The breach, first uncovered by cybersecurity website Cybernews, involves a consolidated dataset containing usernames, passwords, authentication tokens, and metadata leaked from multiple major platforms including Apple, Google, Facebook, Telegram, GitHub, and several VPN services. This vast trove of compromised data has raised alarm bells globally and within India’s cybersecurity ecosystem.
A senior official from CERT-In, India’s nodal agency responsible for cybersecurity incident response, emphasized that although some of the leaked credentials may be outdated or already changed, users should not take any chances. “This appears to be a consolidated dataset from various sources, and while some credentials may no longer be valid, it is important for everyone to practice good cybersecurity hygiene to protect their accounts and personal data,” the official said.
In the advisory, CERT-In has strongly recommended that individuals change their passwords immediately, especially for critical accounts such as email, banking, and social media. The agency also urges users to enable multi-factor authentication (MFA) wherever possible, which adds an additional layer of security by requiring a second form of verification beyond just a password.

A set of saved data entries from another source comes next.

(* ===== verification/TaskRecords.v ===== *)
(** What the task service keeps with a task and hands out: the context of a
    worker, attachments, deletion by session, and idempotency keys. *)
From S2P Require Import Prelude TaskSettings TaskDomain TaskStore TaskStoreInv TaskProposals TaskListing.
From S2P Require Import Dispatcher TaskWorld RunService RunProps TaskService ServiceProps.

(** * Definitions *)

Definition LF : Ascii.ascii := Ascii.ascii_of_nat 10.

(** A long conversation on one task, then a proposal and its decision. *)
Definition long_ops : list op :=
  [OCreate (Task.defaults "t" "x") 1; OClaim "t" "L" "w" 900 2]
  ++ List.repeat (OAppendEvent "t" "comment_added" [] None 3) 60
  ++ [OAppendEvent "t" "change_proposed" [] (Some 1) 4;
      OFinish (mkFinishRunCommand "t" 1 "L" TaskRunOutcome.WAITING_APPROVAL None []
                (Some TaskStatus.WAITING_APPROVAL) None) 5;
      OResolve (mkProposalResolutionCommand "t" 3 "approved" "change_approved" None) 6].
Definition long_db (n : nat) : db := foldl exec empty_db (take n long_ops).

(** * The log of a task *)

(** The log of a task only grows while the task is not deleted. *)
Lemma log_step_prefix gone d d' id :
  log_step gone d d' -> ~ gone id -> exists l, events_of d' id = events_of d id ++ l.
Proof.
  intros [He|e He _|e p He _ _ _ _|id0 Hgone He] Hno.
  - exists []. unfold events_of. by rewrite He, app_nil_r.
  - unfold events_of. rewrite He, List.filter_app. eauto.
  - unfold events_of. rewrite He, List.filter_app. eauto.
  - exists []. rewrite app_nil_r. unfold events_of. rewrite He.
    assert (id0 <> id) as Hne by congruence. clear -Hne.
    induction (task_events d) as [|e l IH]; simpl; [done|].
    case_bool_decide; cbn [negb]; simpl; case_bool_decide; simpl; try (by f_equal); congruence.
Qed.

Lemma history_log_prefix d ops d' id :
  history d ops d' -> db_ok d -> markers_ok d ->
  forallb (fun o => negb (deletes id o)) ops = true ->
  exists l, events_of d' id = events_of d id ++ l.
Proof.
  induction 1 as [|d o ops d' Ho _ IH]; intros Hok Hm Hdel.
  - exists []. by rewrite app_nil_r.
  - simpl in Hdel. apply andb_true_iff in Hdel as [Hd Hdel]. apply negb_true_iff in Hd.
    pose proof (exec_log d o Hok Hm Ho) as Hstep.
    destruct (log_step_prefix _ _ _ id Hstep) as [l1 H1]; [congruence|].
    destruct IH as [l2 H2]; [by apply exec_ok|by eapply log_step_markers|done|].
    exists (l1 ++ l2). by rewrite H2, H1, app_assoc.
Qed.

Lemma first_page_frozen d d' id l :
  (50 <= length (events_of d id))%nat -> (forall e, e ∈ task_events d -> 0 < TaskEvent.id e) ->
  events_of d' id = events_of d id ++ l ->
  list_events_sync d' id 0 50 = list_events_sync d id 0 50.
Proof.
  intros Hlen Hpos Heq. unfold list_events_sync. rewrite Heq, List.filter_app.
  assert (List.filter (fun e => 0 <? TaskEvent.id e) (events_of d id) = events_of d id) as ->.
  { apply List_filter_all, Forall_forall. intros e [He _]%events_of_elem.
    apply Z.ltb_lt. by apply Hpos. }
  rewrite take_app_le; [done|]. exact Hlen.
Qed.

Lemma ops_ok_take d ops n : ops_ok d ops -> ops_ok d (take n ops).
Proof.
  revert d n. induction ops as [|o ops IH]; intros d [|n]; simpl; try done. intros [? ?]; auto.
Qed.

Lemma ops_ok_always d ops : Forall (fun o => forall d, op_ok d o) ops -> ops_ok d ops.
Proof. intros H. revert d. induction H; simpl; auto. Qed.

Lemma ops_ok_drop d ops n : ops_ok d ops -> ops_ok (foldl exec d (take n ops)) (drop n ops).
Proof.
  revert d n. induction ops as [|o ops IH]; intros d [|n]; simpl; try done. intros [? ?]; auto.
Qed.

Lemma long_ops_ok d : ops_ok d long_ops.
Proof.
  apply ops_ok_always. unfold long_ops. rewrite !Forall_app. split; [|split].
  - repeat apply Forall_cons_2; try apply Forall_nil_2; intros d'; simpl; done.
  - apply Forall_forall. intros o Ho%list_elem_of_In%repeat_spec. subst o. intros d'. simpl.
    by apply (bool_decide_eq_true_1 _).
  - repeat apply Forall_cons_2; try apply Forall_nil_2; intros d'; simpl; try done.
    by apply (bool_decide_eq_true_1 _).
Qed.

Furthermore, CERT-In highlighted the importance of switching to passkeys, a newer authentication technology designed to replace traditional passwords with cryptographic keys, offering enhanced protection against phishing and credential theft.
The breach underscores the ongoing risks posed by cyberattacks and data leaks, particularly as more personal and professional activities shift online. CERT-In’s advisory serves as a critical reminder for users to remain vigilant and proactive about their digital security.
By following the recommended steps, users can reduce the risk of unauthorized access to their accounts and safeguard sensitive information in today’s increasingly interconnected digital landscape.